SALT LAKE CITY — This isn't one of your ordinary, middle-of-the-year, ho-hum pre-All-Star break basketball games.
Tonight's contest is a rare opportunity for the Utah Jazz to play in front of a national audience — assuming viewers stay up to see them when the ESPN-televised game tips off at about 8:40 p.m. MST.
While the opponent is not Michael Jordan's Bulls, it is Carlos Boozer's Bulls.
The former Jazz power forward may not be nearly as revered or quite as reviled as His Airness, but Boozer's return will certainly turn up the intensity factor inside of EnergySolutions Arena.
(And, just remember, he thinks you'll be giving him "Booz!")
Adding to the intrigue, this Jazz-Bulls game also oddly falls almost on the two-year mark of the infamous day when Hall of Fame coach Jerry Sloan shocked the basketball world by quitting midseason the day after Utah lost to Chicago, 91-86, on Feb. 9, 2011.

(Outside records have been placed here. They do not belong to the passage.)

(* ===== verification/WasmQuery.v ===== *)
(** * x/wasm: queries of contracts

    The querier handed to a running contract (keeper/query_plugins.go) and the
    queries of contracts themselves (keeper/keeper.go): a contract asks the chain,
    which may run the query of another contract, which may ask again.  Every
    sub-query runs on a cached context with a gas limit of its own. *)

From Stdlib Require Import ZArith Lia.
From stdpp Require Import base gmap strings list sorting relations pretty.
From S2P Require Import Prelude Sdk SdkRef Store GoLib Bank WasmAccess WasmGas WasmDispatch WasmCircuits.
From S2P Require Import WasmContracts WasmPackets WasmJson WasmLifecycle WasmServer WasmGenesis WasmQueryTypes.

(** ** Fallible queries

    A query returns an error with its structure, or an answer; panics stay
    panics. *)
Definition Q (W A : Type) : Type := M W (GoErr + A).

Definition qret {W A} (a : A) : Q W A := mret (inr a).
Definition qfail {W A} (e : GoErr) : Q W A := mret (inl e).
Definition qbind {W A C} (m : Q W A) (k : A -> Q W C) : Q W C :=
  r ← m;
  match r with inl e => mret (inl e) | inr a => k a end.
(** The error of a call to another component, named by its sentinel. *)
Definition qcall {W A} (m : M W A) : Q W A := fun w =>
  match m w with
  | (Ok a, w') => (Ok (inr a), w')
  | (Err e, w') => (Ok (inl (Sentinel e)), w')
  | (Panic p, w') => (Panic p, w')
  end.
Definition qlift {W A} (r : res A) : Q W A := qcall (lift r).
(** The error replaced by the caller. *)
Definition qwrap {W A} (f : GoErr -> GoErr) (m : Q W A) : Q W A :=
  r ← m;
  mret (match r with inl e => inl (f e) | inr a => inr a end).

Declare Scope query_scope.
Delimit Scope query_scope with query.
Notation "x <~ y ; z" := (qbind y (fun x => z)) (at level 20, y at level 100, z at level 200, only parsing) : query_scope.
#[local] Open Scope query_scope.

Fixpoint qmap {W A C} (f : A -> Q W C) (l : list A) : Q W (list C) :=
  match l with
  | [] => qret []
  | x :: l => y <~ f x; r <~ qmap f l; qret (y :: r)
  end.

(** ** Dependencies *)

(** [query.PageRequest]. *)
Record PageRequest := mkPage {
  PageKey : option string; PageOffset : Z; PageLimit : Z; CountTotal : bool; PageReverse : bool }.

(** [banktypes.Metadata]; the aliases of a unit may be nil. *)
Record BankUnit := mkBankUnit { BuDenom : string; BuExponent : Z; BuAliases : option (list string) }.
Record BankMetadata := mkBankMetadata {
  BmDescription : string; BmUnits : list BankUnit; BmBase : string; BmDisplay : string;
  BmName : string; BmSymbol : string; BmURI : string; BmURIHash : string }.

(** The read side of the bank keeper. *)
Class BankView (B : Type) := {
  GetAllBalances : B -> string -> list Coin;
  GetBalance : B -> string -> string -> Coin;
  GetSupply : B -> string -> Coin;
  bank_GetDenomMetaData : B -> string -> option BankMetadata;
  DenomsMetadata : B -> option PageRequest -> res (list BankMetadata * option string)
}.

Record SdkValidator := mkSdkValidator {
  OperatorAddress : string; Rate : Z; MaxRate : Z; MaxChangeRate : Z; ValTokens : Z; ValShares : Z }.
Record SdkDelegation := mkSdkDelegation { DelegatorAddress : string; ValidatorAddress : string; Shares : Z }.

(** The staking keeper, reading the rest of the state. *)
Class StakingView (X : Type) := {
  BondDenom : X -> res string;
  GetBondedValidatorsByPower : X -> res (list SdkValidator);
  GetValidator : X -> string -> res SdkValidator;
  GetAllDelegatorDelegations : X -> string -> res (list SdkDelegation);
  GetDelegation : X -> string -> string -> res SdkDelegation;
  HasReceivingRedelegation : X -> string -> string -> res bool;
  TokensFromShares : SdkValidator -> Z -> Z;
  ValAddressFromBech32 : string -> res string;
  ValAddress_String : string -> string;
  Dec_String : Z -> string
}.

(** The distribution keeper, whose queries may write. *)
Class DistributionView (X : Type) := {
  DelegatorWithdrawAddress : string -> M X string;
  DelegationRewards : string -> string -> M X (list DecCoin);
  DelegationTotalRewards : string -> M X (list (string * list DecCoin) * list DecCoin);
  DelegatorValidators : string -> M X (option (list string))
}.

(** Channels of IBC: port, channel, whether it is open, the other end, and the
    rest of what a contract is told. *)
Record IdentifiedChannel := mkIdentified {
  ChPort : string; ChChannel : string; ChOpen : bool; ChCounterparty : IBCEndpoint;
  ChOrdering : string; ChVersion : string; ChHops : list string }.

Class ChannelView (X : Type) := {
  GetAllChannelsWithPortPrefix : X -> string -> list IdentifiedChannel;
  GetChannel : X -> string -> string -> option IdentifiedChannel
}.

(** Protobuf messages and their codecs. *)
Class ProtoOps (P : Type) := {
  proto_Marshal : P -> res string;
  codec_Unmarshal : string -> P -> res P;
  codec_MarshalJSON : P -> res string
}.

(** What a contract does when it is queried: it reads its store, asks the chain
    and finally returns.  A request that made the host panic comes back as
    [HostFailed], with whether the cause was gas; every answer comes with the gas
    it cost in units of the machine.  The result is nil, data or an error.  That a
    contract cannot write while it is queried is a property of the machine, which runs
    queries in read-only mode (the keeper relies on it, keeper/keeper.go QuerySmart);
    here it shows in that a run has no step that writes. *)
Inductive Reported := Returned (r : QuerierResult) | HostFailed (outOfGas : bool).

Record QueryResult := mkQueryResult { QrOk : option string; QrErr : string }.

Inductive QueryRun :=
| QDone (r : string + option QueryResult) (gasUsed : Z)
| QRead (key : string) (k : option string -> QueryRun)
| QScan (start : string) (end_ : option string) (reverse : bool) (k : list (string * string) -> QueryRun)
| QAsk (request : QueryRequest) (gasLimit : Z) (k : Reported -> res Z -> QueryRun).

Class QueryVM := { VmQuery : string -> Env -> string -> Z -> QueryRun }.

(** ** Context *)

(** The context of a query: an ordinary one and the depth of nested queries. *)
Record QCtx := mkQCtx { q_ctx : Ctx; q_stack : option Z }.
Definition WithQueryStackSize (ctx : QCtx) (n : Z) : QCtx := mkQCtx (q_ctx ctx) (Some n).

Definition checkAndIncreaseQueryStackSize (ctx : QCtx) (maxQueryStackSize : Z) : GoErr + QCtx :=
  let queryStackSize := u32 (default 0 (q_stack ctx) + 1) in
  if maxQueryStackSize <? queryStackSize then inl (Sentinel "ErrExceedMaxQueryStackSize")
  else inr (WithQueryStackSize ctx queryStackSize).

Definition DefaultMaxQueryStackSize : Z := 10.

(** ** The store of a contract *)

(** [prefixStore.Iterator(start, end)] and [ReverseIterator]. *)
Definition in_range (start : string) (end_ : option string) (k : string) : bool :=
  negb (str_ltb k start) && match end_ with Some e => str_ltb k e | None => true end.

Definition ordered {V} (m : gmap string V) : list (string * V) := merge_sort key_le (map_to_list m).

Definition iterate {V} (start : string) (end_ : option string) (reverse : bool) (m : gmap string V)
    : list (string * V) :=
  let l := List.filter (fun kv => in_range start end_ kv.1) (ordered m) in
  if reverse then rev l else l.

Definition QueryRaw (contractAddress : string) (key : option string) (c : Contracts) : option string :=
  match key with None => None | Some k => contract_state contractAddress c !! k end.

Definition u16 (z : Z) : Z := z mod 2 ^ 16.

(** The loop over the iterator: what was collected, and what is left. *)
Fixpoint take_entries (count limit : Z) (l : list (string * string)) : list RawRangeEntry * list (string * string) :=
  match l with
  | [] => ([], [])
  | (k, v) :: rest =>
      if count =? limit then ([], l)
      else let '(results, remaining) := take_entries (u16 (count + 1)) limit rest in (mkEntry k v :: results, remaining)
  end.

Definition QueryRawRange (contractAddress : string) (start end_ : option string) (limit : Z) (reverse : bool)
    (c : Contracts) : list RawRangeEntry * option string :=
  let '(results, remaining) := take_entries 0 limit
    (iterate (default ""%string start) end_ reverse (contract_state contractAddress c)) in
  (results, match remaining with (key, _) :: _ => Some key | [] => None end).

(** ** Conversions *)

Section Conversions.
Context {X : Type} `{AddressOps} `{StakingView X}.

Definition ConvertSdkCoinToWasmCoin (c : Coin) : VmCoin := (Denom c, Int_String (Amount c)).
Definition ConvertSdkCoinsToWasmCoins (coins : list Coin) : list VmCoin := map ConvertSdkCoinToWasmCoin coins.

Definition ConvertSDKDecCoinsToWasmDecCoins (src : list DecCoin) : list VmDecCoin :=
  map (fun v => mkVmDecCoin (Dec_String (DAmount v)) (DDenom v)) src.
Definition ConvertSDKDelegatorRewardsToWasmRewards (rewards : list (string * list DecCoin)) : list VmDelegatorReward :=
  map (fun v => mkVmReward (ConvertSDKDecCoinsToWasmDecCoins v.2) v.1) rewards.

Definition ConvertToDenomsMetadataRequest (wasmRequest : option VmPageRequest) : option PageRequest :=
  match wasmRequest with
  | None => None
  | Some p => Some (mkPage (VmPageKey p) 0 (VmPageLimit p) false (VmPageReverse p))
  end.

(** Nil aliases become the empty list. *)
Definition ConvertSdkDenomUnitsToWasmDenomUnits (l : list BankUnit) : list VmDenomUnit :=
  map (fun u => mkVmUnit (BuDenom u) (BuExponent u) (default [] (BuAliases u))) l.
Definition ConvertSdkDenomMetadataToWasmDenomMetadata (m : BankMetadata) : VmDenomMetadata :=
  mkVmMetadata (BmDescription m) (ConvertSdkDenomUnitsToWasmDenomUnits (BmUnits m)) (BmBase m) (BmDisplay m)
    (BmName m) (BmSymbol m) (BmURI m) (BmURIHash m).
Definition ConvertSdkDenomMetadatasToWasmDenomMetadatas (l : list BankMetadata) : list VmDenomMetadata :=
  map ConvertSdkDenomMetadataToWasmDenomMetadata l.

Definition convert_validator (v : SdkValidator) : VmValidator :=
  mkVmValidator (OperatorAddress v) (Dec_String (Rate v)) (Dec_String (MaxRate v)) (Dec_String (MaxChangeRate v)).

End Conversions.

(** ** Query plugins *)

Section Plugins.
Context {B A X G P : Type} `{BankView B} `{StakingView X} `{DistributionView X} `{ChannelView X} `{GasMeterOps G}
  `{Bech32} `{AddressOps} `{JsonOps} `{SdkCoins} `{SdkMath} `{CircuitVM} `{GenesisVM} `{ProtoOps P}.

Abbreviation S := (Chain B A X).
Abbreviation W := (World S G).
Lemma close_all fr (a : A) r a' : forM fr close a = (r, a') ->
  r = Ok tt /\ iteratorFrames a' = iteratorFrames a /\ latestCallID a' = latestCallID a
  /\ handed_out (host a') = handed_out (host a) ∖ list_to_set fr.
Proof.
  revert a. induction fr as [|i fr IH]; intros a; cbn [forM].
  { intros [= <- <-]. split_and!; [done..|]. set_solver. }
  unfold mbind, M_bind. destruct (close i a) as [x a1] eqn:E. revert E. unfold close, in_host, zoom.
  destruct (it_Close i (host a)) as [y h] eqn:E. apply Close_open in E as [Hr Ho].
  assert (forall z, (z, mkApi h (iteratorFrames a) (latestCallID a)) = (x, a1) -> z = Ok tt -> forM fr close a1 = (r, a') ->
    r = Ok tt /\ iteratorFrames a' = iteratorFrames a /\ latestCallID a' = latestCallID a
    /\ handed_out (host a') = handed_out (host a) ∖ list_to_set (i :: fr)) as Hgo.
  { intros z [= <- <-] -> Hf. apply IH in Hf as (-> & -> & -> & ->). cbn. split_and!; [done..|]. rewrite Ho. set_solver. }
  destruct y as [[]|e|p]; [| |done]; intros [= <- <-]; by apply (Hgo (Ok tt)).
Qed.

Lemma end_inside c a0 a fr r a' : inside c a0 a fr -> iteratorFrames a0 !! c = None -> endCall c a = (r, a') ->
  r = Ok tt /\ iteratorFrames a' = iteratorFrames a0 /\ handed_out (host a') = handed_out (host a0)
  /\ latestCallID a' = latestCallID a.
Proof.
  intros [Hf Hfr Ho Hn _ _] Hc. unfold endCall, removeFrame, mbind, M_bind, gets, set_frames, modify. rewrite Hfr. cbn.
  intros (-> & -> & -> & ->)%close_all. cbn. split_and!; [done..| |done]. rewrite Ho. set_solver.
Qed.

(** What runs in a call, with at most [n] calls in turn. *)
Definition Frames {T} (n : Z) (body : Z -> M A T) : Prop := forall c a0 a r a', inside c a0 a [] -> latestCallID a + n < 2 ^ 64 ->
  body c a = (r, a') -> exists fr, inside c a0 a' fr /\ latestCallID a <= latestCallID a' <= latestCallID a + n.

Lemma call_quiet {T} n (body : Z -> M A T) : 0 <= n -> Frames n body -> Quiet (1 + n) (in_call body).
Proof.
  intros Hn Hb a r a' Hu Hl. unfold in_call, startCall, mbind, M_bind, modify, gets. cbn [latestCallID].
  assert (u64 (latestCallID a + 1) = latestCallID a + 1) as Ew by (apply u64_small; destruct Hu; unfold is_u64; nia). rewrite Ew.
  set (c := latestCallID a + 1). set (a1 := mkApi (host a) (iteratorFrames a) c). unfold deferred_end.
  destruct (body c a1) as [x a2] eqn:E.
  assert (iteratorFrames a !! c = None) as Hc by (apply Hu; unfold c; lia).
  assert (inside c a a1 []) as Hin.
  { destruct Hu as [Hz Hu]. split; cbn; [by apply delete_id|unfold frame_of; cbn; by rewrite Hc|set_solver|set_solver|lia|].
    split; cbn; [unfold c; lia|]. intros id Hid. apply Hu. unfold c in Hid. lia. }
  destruct (Hb c a a1 x a2) as (fr & Hin2 & Hl2); [done|cbn; unfold c; lia|done|].
  destruct (endCall c a2) as [y a3] eqn:Ee. apply (end_inside c a a2 fr) in Ee as (-> & Hf & Ho & Hl3); [|done..].
  intros [= _ <-]. cbn in Hl2. unfold c in *. split_and!; [done..| |]; rewrite Hl3; lia.
Qed.

Lemma run_frames {R} n scans queries (store : K) api (querier : Querier) (t : Run R) : 0 <= n -> (forall rq g, Quiet n (querier rq g)) ->
  bounded scans queries t -> Z.of_nat scans <= frameLenLimit ->
  Frames (Z.of_nat queries * n) (fun callID => run (mkDB store callID) api querier t).
Proof.
  intros Hn Hq Hb Hs c a0 a r a' Hin Hl E.
  eapply (run_inside n c a0 store api querier Hn Hq t scans queries a []); [done|done|change (len (@nil I)) with 0; lia|done|done].
Qed.

(** C22: a call of a contract that scans at most 32768 times leaves no frame behind and
    no iterator the store has handed out: when it ends, for whatever reason, exactly
    the iterators that were handed out for it are closed and those of the calls around
    it are as they were; this holds for calls made by queries of the contract in turn,
    as long as calls are not numbered beyond 64 bits.  With more scans than that the
    iterators handed out for the refused ones stay open ([refused_scan_leaks]). *)
Theorem calls_close_iterators {R} n scans queries (store : K) api (querier : Querier) (t : Run R) a r a' :
  0 <= n -> (forall rq g, Quiet n (querier rq g)) -> bounded scans queries t -> Z.of_nat scans <= frameLenLimit ->
  unused a -> latestCallID a + 1 + Z.of_nat queries * n < 2 ^ 64 ->
  in_call (fun callID => run (mkDB store callID) api querier t) a = (r, a') ->
  iteratorFrames a' = iteratorFrames a /\ handed_out (host a') = handed_out (host a) /\ unused a'
  /\ Quiet (1 + Z.of_nat queries * n) (in_call (fun callID => run (mkDB store callID) api querier t)).
Proof.
  intros Hn Hq Hb Hs Hu Hl E. pose proof (call_quiet (Z.of_nat queries * n) _ ltac:(lia) (run_frames n scans queries store api querier t Hn Hq Hb Hs)) as Hc.
  pose proof (Hc a r a' Hu ltac:(lia) E) as (Hf & Ho & Hl'). split_and!; [done..| |done].
  destruct Hu as [Hz Hu]. split; [lia|]. intros id Hid. rewrite Hf. apply Hu. lia.
Qed.

(** Over the limit the iterator that was opened is in no frame, and stays open. *)
Lemma refused_scan_leaks c store a o start end_ s e i h : frameLenLimit <= len (frame_of c a) ->
  copyU8Slice start = Ok s -> copyU8Slice end_ = Ok e -> kv_Iterator store s e (host a) = (Ok i, h) ->
  given (o_used o) && given (o_iter o) && given (o_err o) = true -> fresh_place (o_err o) = true ->
  let '(code, (a', _)) := cScan (Some (mkDB store c)) true start end_ 1 (a, o) in
  code = GoError_User /\ iteratorFrames a' = iteratorFrames a /\ handed_out (host a') = {[i]} ∪ handed_out (host a).
Proof.
  intros Hl Hs He Hi Hg Hf. apply Iterator_open in Hi as Ho. destruct Ho as [_ Ho].
  unfold cScan, with_pointers, recovered, mbind, M_bind, gets. destruct o as [[?|] ? ? [?|] [?|]]; try done. cbn in Hf |- *.
  unfold mustM, lift. rewrite Hf. cbn. rewrite Hs, He. unfold accountUsedGas, on_api, in_host, zoom. cbn. rewrite Hi.
  unfold keep_iterator, on_api, zoom. cbn. unfold buildIterator, storeIterator, mbind, M_bind, gets, refuseM, lift, refuse.
  unfold frame_of in *. cbn. destruct (Z.leb_spec frameLenLimit (len (default [] (iteratorFrames a !! c)))); [|lia]. done.
Qed.

End Lifetimes.

(** ** Reading an iterator to its end *)

(** What an iterator has still to give. *)
Class Contents (H I : Type) := { remaining : I -> H -> list (bytes * bytes) }.

(** A valid iterator has a key and a value and no error; stepping forward drops an
    entry or runs out of gas.  Nothing is said of an invalid iterator, which may
    well report an error. *)
Class ContentsLaws (H K I : Type) `{HostOps H K I} `{Contents H I} : Prop := {
  Valid_law i h : it_Valid i h = negb (bool_decide (remaining i h = []));
  Entry_law i h k v l : remaining i h = (k, v) :: l ->
    it_Key i h = Ok (Some k) /\ it_Value i h = Ok (Some v) /\ it_Error i h = None;
  Next_law i h x l r h' : remaining i h = x :: l -> it_Next i h = (r, h') ->
    match r with Ok _ => remaining i h' = l | Err _ => False | Panic p => recoverPanic p = GoError_OutOfGas end }.

Section Scanning.
Context {H K I : Type} `{ContentsLaws H K I} `{VectorLaws}.
Abbreviation A := (Api H I).

Lemma read_end {T} i (part : I -> H -> res T) h : remaining i h = [] -> readIteratorPart i part h = (Ok (inr None), h).
Proof. intros E. unfold readIteratorPart, mbind, M_bind, gets. rewrite Valid_law, E. done. Qed.

Lemma read_entry {T} i (part : I -> H -> res T) h x l y : remaining i h = x :: l -> part i h = Ok y ->
  (exists h', readIteratorPart i part h = (Ok (inr (Some y)), h') /\ remaining i h' = l)
  \/ exists p h', readIteratorPart i part h = (Panic p, h') /\ recoverPanic p = GoError_OutOfGas.
Proof.
  intros E Hp. destruct x as [k v]. destruct (Entry_law i h k v l E) as (_ & _ & He).
  unfold readIteratorPart, mbind, M_bind, gets, get, lift. rewrite Valid_law, E. cbn. rewrite Hp, He.
  destruct (it_Next i h) as [r h'] eqn:En. pose proof (Next_law i h (k, v) l r h' E En) as Hn.
  destruct r as [u|e|p]; [|done|by right; exists p, h']. left. exists h'. rewrite Valid_law, Hn.
  destruct l as [|[k' v'] l]; [done|]. cbn. destruct (Entry_law i h' k' v' l Hn) as (_ & _ & ->). done.
Qed.

(** Places the machine provides for one entry. *)
Definition places : Outs :=
  let none := newUnmanagedVector None in mkOuts (Some 0) (Some none) (Some none) None (Some none).

Definition taken (v : option UnmanagedVector) : option bytes :=
  match v with Some v => match copyAndDestroyUnmanagedVector v with Ok b => b | _ => None end | None => None end.

(** Calls of [next] until nothing is written or an error is returned. *)
Fixpoint drain {T} (next : Callback (H := H) (I := I)) (read : Outs -> option T) (fuel : nat) (a : A) : list T * GoError * A :=
  match fuel with
  | O => ([], GoError_None, a)
  | S fuel =>
      match next (a, places) with
      | (GoError_None, (a', o)) =>
          match read o with
          | Some x => let '(l, code, a'') := drain next read fuel a' in (x :: l, code, a'')
          | None => ([], GoError_None, a')
          end
      | (code, (a', _)) => ([], code, a')
      end
  end.

(** One call either ends, gives the next entry, or runs out of gas. *)
Definition steps {T} (next : Callback (H := H) (I := I)) (read : Outs -> option T) (part : bytes * bytes -> T) (ref : IteratorReference) (i : I) : Prop :=
  forall a, retrieveIterator (call_id ref) (iterator_id ref) a = Some i ->
  match remaining i (host a) with
  | [] => exists o, next (a, places) = (GoError_None, (a, o)) /\ read o = None
  | x :: l =>
      len x.1 <= MaxInt32 -> len x.2 <= MaxInt32 ->
      (exists a' o, next (a, places) = (GoError_None, (a', o)) /\ read o = Some (part x) /\ remaining i (host a') = l
         /\ iteratorFrames a' = iteratorFrames a)
      \/ exists a' o, next (a, places) = (GoError_OutOfGas, (a', o))
  end.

Nowadays, Sloan watches most Jazz home games about 10 rows up behind the Utah bench, where his replacement and former assistant and player, Tyrone Corbin, carries the head coaching mantle.
"It's gone by fast. It's been a lot of experiences and a lot of growth on my behalf, a lot of growth on my coaching staff's behalf, a lot of growth on these players' behalf the last couple of years," Corbin said.
"We've been through a lot together and we're seeing the fruit of our labor now because of all the adversity we've been through — guys being in and out of the lineup. Guys are growing as a group."
After going 8-20 in his first insane half season as a head coach — in the aftermath of Sloan's departure and Deron Williams being traded — Corbin has guided his team to winning records in the ensuing seasons.
Last year, the Jazz surprised many by making the playoffs with a 36-30 mark in a lockout-shortened campaign.
Utah finds itself with six more wins than losses yet again 50 games into this season at 28-22.
That math adds up to Corbin being at the .500 level (72-72) for the first time in his coaching career.
"You want to be as best as you can, go out and win every game you coach and play," Corbin said. "We'll continue to work and get better."
Millsap said it feels "like it's been forever" since the Sloan-to-Corbin transition took place. It was a bumpy start, too, as the Jazz became the first team in NBA history to begin 27-13 and not make the playoffs.
There's a long way to go this season, but they are in a playoff spot for the second year in a row since that free fall.
"We've came a long ways," Millsap said. "I remember around that time, it seemed like everything was falling apart. Collectively, as a group, we kind of picked it back up, worked hard to get where we're at right now. We're still making progress."
Tonight's game will be the third time Millsap will get a chance to go mano-a-mano with Boozer.
Coincidentally, Boozer has played in about the same ratio of Jazz-Bulls games since he left the Beehive State in 2010 as he did while playing/rehabbing in six seasons as a Utah player.
Though he was a two-time All-Star and helped lead the Jazz to the 2009 Western Conference Finals, Boozer spent a lot of time in Utah's training room. He missed 138 of 492 regular-season games (28 percent) with various injuries.
Boozer's defensive struggles and his health condition — or perceived lack of commitment to play through pain a la Karl Malone — set the stage for a sometimes rocky relationship with the fan base.
Corbin doesn't believe that's fair.
"The guy's character, knowing Booz, he didn't want to miss games. He wanted to be out there with his teammates," Corbin said. "It hurt him more than anything that he was hurt and he couldn't be about there helping his team. I don't know if the criticism was justified. If you're hurt, you're hurt. What can you do?"
Not proclaim yourself to be healthy the day after the season ends?
Maybe watch for bags in dark corners of your house?
When Boozer was on the court, though, he and Williams trailed only Stockton & Malone on the all-time Jazz 1-2 punch list.
"People talk about the games he was out because he was hurt, but the games that he played when he was healthy, he was a tremendous asset for us," Corbin said. "He is a great guy, first of all, a great teammate, a great guy to work with. I spent a lot of time working with him off the court outside of games, but he's just a great human being and we really enjoyed the time we spent together here."
Millsap, who played in Boozer's shadow to begin his career, is the only Jazz player who was on the team when the Duke product was in Utah. Like Corbin, Millsap only had positive stuff to say.
"I remember he was a great player for us. He was a great player here, an All-Star player a few times," said Millsap whose numbers (14.9 ppg, 7.4 rpg) are just under Boozer's (15.7 ppg, 9.6 rpg) this season.
"I had great memories with him. We made it to the Western Conference Finals one year with him. A lot of memories."